(* ===== verification/DepWait.v ===== *)
(** * Dependency classification (pkg/depwait)

    [Classify] decides, without blocking, whether one dependency is ready, has
    failed, or may still become available at a drain level; [Available] does the
    same for a values reference and its materializers.  Both only read a captured
    snapshot ([stateReader]); the one call that can change it is the promotion of
    a discovery record, which hands back the snapshot to continue with.  The CEL
    engine that evaluates a ReadyExpr and the object types are parameters. *)

From S2P Require Import Prelude Resource Diagnostic StoreStatus Schedule.

(** [DependencyRef]; a nil [ReadyExpr] is [None]. *)
Record DependencyRef := mkRef {
  dep_id : NamedResource;
  ReadyExpr : option string;
  Artifact : bool;
  ArtifactOnly : bool;
  ChartSource : bool;
}.

(** [DependencyRef{NamedResource: producer}]. *)
Definition plain_ref (id : NamedResource) : DependencyRef := mkRef id None false false false.

(** What [GetArtifact] yields as a [*SourceArtifact], and whether its [FS] is set. *)
Inductive artifact := NoSource | Source (hasFS : bool).

(** The answer of the expression engine: a value, a compile error (which includes
    a non-bool result), or an evaluation error. *)
Inductive cel_result := CelValue (ok : bool) | CelCompileError (msg : string) | CelEvalError.

Inductive wait_error :=
  | ErrPromote (msg : string)
  | ErrSourceSkipped (msg : string)
  | ErrInput (msg : string)
  | ErrObjectNotFound (msg : string).

Record Classification := mkClassification {
  cl_Kind : OutcomeKind;
  cl_Subject : option DiagnosticIdentity;
  cl_Message : string;
  cl_Causes : list DiagnosticReason;
  cl_Err : option wait_error;
}.

Definition classified (k : OutcomeKind) : Classification := mkClassification k None "" [] None.
(** [Classification{Err: err}]: the zero kind is [Terminal]. *)
Definition class_error (e : wait_error) : Classification :=
  mkClassification Terminal None "" [] (Some e).

Definition dependencyNotFound := "dependency not found".

Record Observation := mkObservation {
  o_info : StatusInfo;
  o_Conditions : list Condition;
  o_Statusful : bool;
}.

(** The interface of the objects: whether existence alone is enough, and the
    display identity captured at their declaration. *)
Class Descriptor (O : Type) := {
  ExistenceOnly : O → bool;
  DiagnosticFor : NamedResource → option O → DiagnosticIdentity;
}.

Section depwait.
Context {O : Type} `{Descriptor O}.

(** [stateReader]: the snapshot a waiter reads. *)
Record stateReader := mkReader {
  artifacts : gmap NamedResource bool;
  objectsOf : gmap NamedResource O;
  statuses : gmap NamedResource StatusInfo;
  Snapshot : NamedResource → bool → option O * Observation;
}.

Definition GetArtifact (s : stateReader) (id : NamedResource) : artifact :=
  match s.(artifacts) !! id with None => NoSource | Some fs => Source fs end.
Definition GetObject (s : stateReader) (id : NamedResource) : option O := s.(objectsOf) !! id.
Definition getStatus (s : stateReader) (id : NamedResource) : option StatusInfo := s.(statuses) !! id.

(** [ExistenceLookup.Promote]: whether the identity was promoted, or the text of an
    error, and the snapshot the waiter reads from then on. *)
Definition lookup_promote : Type := stateReader → NamedResource → (bool + string) * stateReader.

Record Waiter := mkWaiter {
  Parent : NamedResource;
  Materializer : bool;
  AllowMissingCRDs : bool;
}.

Context (quote : string → string).
Context (evaluateReadyExpr :
  stateReader → string → NamedResource → option O → list Condition → cel_result).

Definition hasExpr (dep : DependencyRef) : bool :=
  match dep.(ReadyExpr) with None => false | Some e => bool_decide (e ≠ "") end.

(** [tryReadyExpr]: readiness and the message of a terminal expression failure. *)
Definition tryReadyExpr (s : stateReader) (dep : DependencyRef) (obj : option O)
    (conds : list Condition) : bool * string :=
  match evaluateReadyExpr s (default "" dep.(ReadyExpr)) dep.(dep_id) obj conds with
  | CelCompileError msg => (false, "readyExpr: " +:+ msg)
  | CelEvalError => (false, "")
  | CelValue ok => (ok, "")
  end.

(** [Classification.DiagnosticReason]. *)
Definition class_reason (c : Classification) (id : NamedResource) : DiagnosticReason :=
  if bool_decide (c.(cl_Kind) ≠ DependencyFailed) then zero_reason
  else mkReason (default (DiagnosticForAbsent id) c.(cl_Subject)) c.(cl_Message) c.(cl_Causes).

Definition failedClassification (id : NamedResource) (obj : option O) (message : string)
    (info : option Observation) : Classification :=
  let reason :=
    match info with
    | None => mkReason (DiagnosticFor id obj) message []
    | Some i => DependencyReason i.(o_info) (DiagnosticFor id obj)
    end in
  let subject := reason.(r_Subject) in
  mkClassification DependencyFailed
    (if bool_decide (subject.(d_Resource) ≠ subject.(d_ID)) || bool_decide (subject.(d_Path) ≠ "")
     then Some subject else None)
    reason.(r_Message) reason.(r_Causes) None.

Definition show (id : NamedResource) (obj : option O) : string :=
  DiagnosticIdentity_String quote (DiagnosticFor id obj).

Definition artifactReady (s : stateReader) (dep : DependencyRef) (level : DrainLevel)
    : Classification :=
  if negb dep.(Artifact) then classified Terminal
  else
    let id := dep.(dep_id) in
    let obj := GetObject s id in
    let label := if dep.(ChartSource) then "chart source" else "source" in
    let skipped := match getStatus s id with
                   | Some info => if bool_decide (Outcome info = OutcomeSkipped) then Some info else None
                   | None => None
                   end in
    match skipped with
    | Some info =>
        class_error (ErrSourceSkipped
          (label +:+ " " +:+ show id obj +:+ " skipped: " +:+ StatusInfo_String info))
    | None =>
        if match obj with Some o => ExistenceOnly o | None => false end && negb dep.(ArtifactOnly)
        then classified Terminal
        else
          match GetArtifact s id with
          | Source true => classified Terminal
          | art =>
              if dep.(ArtifactOnly)
              then class_error (ErrInput ("source " +:+ show id obj +:+ " has no readable content"))
              else if negb (drain_lt level DrainCascade)
              then class_error (ErrObjectNotFound
                (match art with
                 | NoSource =>
                     if negb dep.(ChartSource)
                     then "source " +:+ show id obj +:+ " artifact not found"
                     else label +:+ " " +:+ show id obj +:+ " artifact content unavailable"
                 | Source _ => label +:+ " " +:+ show id obj +:+ " artifact content unavailable"
                 end))
              else classified Blocked
          end
    end.

Definition sourceAvailable (s : stateReader) (id : NamedResource) : bool :=
  match GetArtifact s id with Source true => true | _ => false end.

Definition classifyAbsent (w : Waiter) (s : stateReader) (dep : DependencyRef) (level : DrainLevel)
    : Classification :=
  let id := dep.(dep_id) in
  if dep.(Artifact) && match GetArtifact s id with Source _ => true | NoSource => false end
  then artifactReady s dep level
  else if drain_lt level DrainCascade then classified Blocked
  else if w.(AllowMissingCRDs) && IsCRD id then artifactReady s dep level
  else mkClassification DependencyFailed None dependencyNotFound [] None.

**********

Beginning with the first line, transcribe the complete listing exactly.

→ Result of the task:
(* ===== verification/DepWait.v ===== *)
(** * Dependency classification (pkg/depwait)

    [Classify] decides, without blocking, whether one dependency is ready, has
    failed, or may still become available at a drain level; [Available] does the
    same for a values reference and its materializers.  Both only read a captured
    snapshot ([stateReader]); the one call that can change it is the promotion of
    a discovery record, which hands back the snapshot to continue with.  The CEL
    engine that evaluates a ReadyExpr and the object types are parameters. *)

From S2P Require Import Prelude Resource Diagnostic StoreStatus Schedule.

(** [DependencyRef]; a nil [ReadyExpr] is [None]. *)
Record DependencyRef := mkRef {
  dep_id : NamedResource;
  ReadyExpr : option string;
  Artifact : bool;
  ArtifactOnly : bool;
  ChartSource : bool;
}.

(** [DependencyRef{NamedResource: producer}]. *)
Definition plain_ref (id : NamedResource) : DependencyRef := mkRef id None false false false.

(** What [GetArtifact] yields as a [*SourceArtifact], and whether its [FS] is set. *)
Inductive artifact := NoSource | Source (hasFS : bool).

(** The answer of the expression engine: a value, a compile error (which includes
    a non-bool result), or an evaluation error. *)
Inductive cel_result := CelValue (ok : bool) | CelCompileError (msg : string) | CelEvalError.

Inductive wait_error :=
  | ErrPromote (msg : string)
  | ErrSourceSkipped (msg : string)
  | ErrInput (msg : string)
  | ErrObjectNotFound (msg : string).

Record Classification := mkClassification {
  cl_Kind : OutcomeKind;
  cl_Subject : option DiagnosticIdentity;
  cl_Message : string;
  cl_Causes : list DiagnosticReason;
  cl_Err : option wait_error;
}.

Definition classified (k : OutcomeKind) : Classification := mkClassification k None "" [] None.
(** [Classification{Err: err}]: the zero kind is [Terminal]. *)
Definition class_error (e : wait_error) : Classification :=
  mkClassification Terminal None "" [] (Some e).

Definition dependencyNotFound := "dependency not found".

Record Observation := mkObservation {
  o_info : StatusInfo;
  o_Conditions : list Condition;
  o_Statusful : bool;
}.

(** The interface of the objects: whether existence alone is enough, and the
    display identity captured at their declaration. *)
Class Descriptor (O : Type) := {
  ExistenceOnly : O → bool;
  DiagnosticFor : NamedResource → option O → DiagnosticIdentity;
}.

Section depwait.
Context {O : Type} `{Descriptor O}.

(** [stateReader]: the snapshot a waiter reads. *)
Record stateReader := mkReader {
  artifacts : gmap NamedResource bool;
  objectsOf : gmap NamedResource O;
  statuses : gmap NamedResource StatusInfo;
  Snapshot : NamedResource → bool → option O * Observation;
}.

Definition GetArtifact (s : stateReader) (id : NamedResource) : artifact :=
  match s.(artifacts) !! id with None => NoSource | Some fs => Source fs end.
Definition GetObject (s : stateReader) (id : NamedResource) : option O := s.(objectsOf) !! id.
Definition getStatus (s : stateReader) (id : NamedResource) : option StatusInfo := s.(statuses) !! id.

(** [ExistenceLookup.Promote]: whether the identity was promoted, or the text of an
    error, and the snapshot the waiter reads from then on. *)
Definition lookup_promote : Type := stateReader → NamedResource → (bool + string) * stateReader.

Record Waiter := mkWaiter {
  Parent : NamedResource;
  Materializer : bool;
  AllowMissingCRDs : bool;
}.

Context (quote : string → string).
Context (evaluateReadyExpr :
  stateReader → string → NamedResource → option O → list Condition → cel_result).

Definition hasExpr (dep : DependencyRef) : bool :=
  match dep.(ReadyExpr) with None => false | Some e => bool_decide (e ≠ "") end.

(** [tryReadyExpr]: readiness and the message of a terminal expression failure. *)
Definition tryReadyExpr (s : stateReader) (dep : DependencyRef) (obj : option O)
    (conds : list Condition) : bool * string :=
  match evaluateReadyExpr s (default "" dep.(ReadyExpr)) dep.(dep_id) obj conds with
  | CelCompileError msg => (false, "readyExpr: " +:+ msg)
  | CelEvalError => (false, "")
  | CelValue ok => (ok, "")
  end.

(** [Classification.DiagnosticReason]. *)
Definition class_reason (c : Classification) (id : NamedResource) : DiagnosticReason :=
  if bool_decide (c.(cl_Kind) ≠ DependencyFailed) then zero_reason
  else mkReason (default (DiagnosticForAbsent id) c.(cl_Subject)) c.(cl_Message) c.(cl_Causes).

Definition failedClassification (id : NamedResource) (obj : option O) (message : string)
    (info : option Observation) : Classification :=
  let reason :=
    match info with
    | None => mkReason (DiagnosticFor id obj) message []
    | Some i => DependencyReason i.(o_info) (DiagnosticFor id obj)
    end in
  let subject := reason.(r_Subject) in
  mkClassification DependencyFailed
    (if bool_decide (subject.(d_Resource) ≠ subject.(d_ID)) || bool_decide (subject.(d_Path) ≠ "")
     then Some subject else None)
    reason.(r_Message) reason.(r_Causes) None.

Definition show (id : NamedResource) (obj : option O) : string :=
  DiagnosticIdentity_String quote (DiagnosticFor id obj).

Definition artifactReady (s : stateReader) (dep : DependencyRef) (level : DrainLevel)
    : Classification :=
  if negb dep.(Artifact) then classified Terminal
  else
    let id := dep.(dep_id) in
    let obj := GetObject s id in
    let label := if dep.(ChartSource) then "chart source" else "source" in
    let skipped := match getStatus s id with
                   | Some info => if bool_decide (Outcome info = OutcomeSkipped) then Some info else None
                   | None => None
                   end in
    match skipped with
    | Some info =>
        class_error (ErrSourceSkipped
          (label +:+ " " +:+ show id obj +:+ " skipped: " +:+ StatusInfo_String info))
    | None =>
        if match obj with Some o => ExistenceOnly o | None => false end && negb dep.(ArtifactOnly)
        then classified Terminal
        else
          match GetArtifact s id with
          | Source true => classified Terminal
          | art =>
              if dep.(ArtifactOnly)
              then class_error (ErrInput ("source " +:+ show id obj +:+ " has no readable content"))
              else if negb (drain_lt level DrainCascade)
              then class_error (ErrObjectNotFound
                (match art with
                 | NoSource =>
                     if negb dep.(ChartSource)
                     then "source " +:+ show id obj +:+ " artifact not found"
                     else label +:+ " " +:+ show id obj +:+ " artifact content unavailable"
                 | Source _ => label +:+ " " +:+ show id obj +:+ " artifact content unavailable"
                 end))
              else classified Blocked
          end
    end.

Definition sourceAvailable (s : stateReader) (id : NamedResource) : bool :=
  match GetArtifact s id with Source true => true | _ => false end.

Definition classifyAbsent (w : Waiter) (s : stateReader) (dep : DependencyRef) (level : DrainLevel)
    : Classification :=
  let id := dep.(dep_id) in
  if dep.(Artifact) && match GetArtifact s id with Source _ => true | NoSource => false end
  then artifactReady s dep level
  else if drain_lt level DrainCascade then classified Blocked
  else if w.(AllowMissingCRDs) && IsCRD id then artifactReady s dep level
  else mkClassification DependencyFailed None dependencyNotFound [] None.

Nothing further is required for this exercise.